The latest housing data shows that approvals are gaining steam more swiftly in some sectors than in others.
According to data from the Australian Bureau of Statistics, across the country in 2024, Australian governments at various levels gave the go-ahead for a total of 171,394 new homes to be built, which represents a 4.7% increase from 2023.
Of those green-lit applications, 108,167 were approvals for standalone houses constructed by the private sector, an increase of 7.3% in 2023.
A new apartment complex mid-development in Sydney’s inner-city. Image: Getty
All eyes on apartment approvals
Despite more houses getting the rubber stamp over the course of the year, approvals for multi-dwelling builds such as apartments and townhomes fell 1.3% to 59,312, indicating the challenging conditions faced by those looking to pursue higher density building.
Noting that 2024 was the worst year for higher-density approvals since 2011, Shane Garrett, chief economist of Master Builders Australia, attributed the widespread, persistently high rental price growth to the lack of supply on that side of the market.
“The insufficient flow of new home building on the higher density side of the market is one of the main sources of rental price inflation,” Mr Garrett said.
He pointed to recent data indicating rents rose by 6.2% over the year to December 2024, which he noted was “one of the biggest sources of inflationary pressure”.
Moreover, the Property Council’s executive of policy and advocacy, Matthew Kandelaars, noted that higher-density building is expected to play a key role in meeting the nation’s target of building 1.2 million new homes in five years.
With the clock already ticking on that ambitious goal, he said that a turnaround in apartment approvals would need to be seen soon.
“Apartments take nearly three years to go from approval to construction and have volatile approval patterns. Despite their key role in easing the housing crisis, we have seen approval rates for apartments fall in 2024,” Mr Kandelaars said.
“We must consider the factors impacting project feasibility that stop approvals from progressing to commencement, and then completion.”
He urged policymakers to pull all levers to incentivise multi-dwelling construction, including tackling “rising construction costs, labour shortages, planning delays, slow approvals and shifting state property taxes that punish foreign investment”.
Approvals headed in the right direction, albeit slowly
The December figures painted a somewhat more positive picture of apartment approvals, even while industry leaders stressed that more work needs to be done.
In fact, over the month, detached house approvals fell by 2.8% in the month to 8,860, while multi-units increased by 6% to 6,310 nationally.
NSW saw the greatest uplift in dwelling approvals, with a 4.6% increase over the month, with much of that driven by apartments.
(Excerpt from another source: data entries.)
Lemma collect_map_Ok {B} (bs : list B) : collect (map Ok bs) = Ok bs.
Proof. induction bs as [|b bs IH]; simpl; [|rewrite IH]; reflexivity. Qed.

Lemma collect_Ok {B} (rs : list (result B)) (bs : list B) :
  collect rs = Ok bs <-> rs = map Ok bs.
Proof.
  split; [|intros ->; apply collect_map_Ok].
  revert bs; induction rs as [|[b|e] rs IH]; intros bs H; simpl in H.
  - inversion H; reflexivity.
  - destruct (collect rs) as [bs'|e] eqn:E; inversion H; subst.
    simpl. f_equal. apply IH. reflexivity.
  - discriminate.
Qed.

(** A successful [list(executor.map(...))] has one result per submitted
    item, the [k]-th being the result of the [k]-th task. *)
Lemma run_tasks_ok {A B} (task : nat -> A -> M B) (xs : list A) (i0 : nat) (bs : list B) :
  collect (fst (run_tasks task i0 xs)) = Ok bs ->
  length bs = length xs /\
  forall k x, nth_error xs k = Some x ->
    exists b, nth_error bs k = Some b /\ fst (task (i0 + k)%nat x) = Ok b.
Proof.
  rewrite collect_Ok. revert i0 bs; induction xs as [|x xs IH]; intros i0 bs H.
  - destruct bs; [|discriminate]. split; [reflexivity|]. intros [|k] y Hy; discriminate.
  - rewrite run_tasks_cons in H. simpl in H.
    destruct bs as [|b bs]; [discriminate|]. simpl in H. inversion H as [[Hb Hbs]].
    destruct (IH (S i0) bs Hbs) as [Hlen Hnth].
    split; [simpl; congruence|].
    intros [|k] y Hy; simpl in Hy.
    + inversion Hy; subst. exists b. rewrite Nat.add_0_r. auto.
    + destruct (Hnth k y Hy) as [b' [Hb' Ht]]. exists b'. split; [exact Hb'|].
      rewrite Nat.add_succ_r. exact Ht.
Qed.

Lemma run_tasks_all_ok {A B} (task : nat -> A -> M B) (xs : list A) (i : nat) :
  (forall k x, In x xs -> exists b, fst (task k x) = Ok b) ->
  exists bs, collect (fst (run_tasks task i xs)) = Ok bs /\ length bs = length xs.
Proof.
  revert i; induction xs as [|x xs IH]; intros i H; [exists []; auto|].
  rewrite run_tasks_cons. simpl. destruct (H i x (or_introl eq_refl)) as [b Hb]. rewrite Hb.
  destruct (IH (S i)) as [bs [Hbs Hlen]].
  - intros k y Hy. apply H. right. exact Hy.
  - rewrite Hbs. exists (b :: bs). simpl. auto.
Qed.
Of the 4,298 dwellings that were approved across the state throughout December, just 1,790 of those were standalone houses.
Bringing new apartments to the market will be key for improving rental supply in particular, according to experts. Image: Getty
Katie Stevenson, the Property Council’s executive director of NSW, noted that the latest ABS data represented a “welcome uplift after months of flat or declining approval figures”.
Ms Stevenson said that “while monthly numbers can be volatile” the latest data is “the strongest sign we’ve seen in more than a year that efforts to boost housing supply may be starting to gain traction”.
However, CEO of the Urban Taskforce, Tom Forrest, noted that with NSW’s approvals coming in at 43,000 per year, the state was moving forward with about half of the number of new builds needed to deliver on its part of the Housing Accord target.
Even so, he added that a measure of relief might come as interest rate settings shift and policy changes start to make their impact felt.
“With prospects of interest rate reductions growing for coming months, there is some cause that the planning and macroeconomic settings are beginning to turn in the right direction,” Mr Forrest said.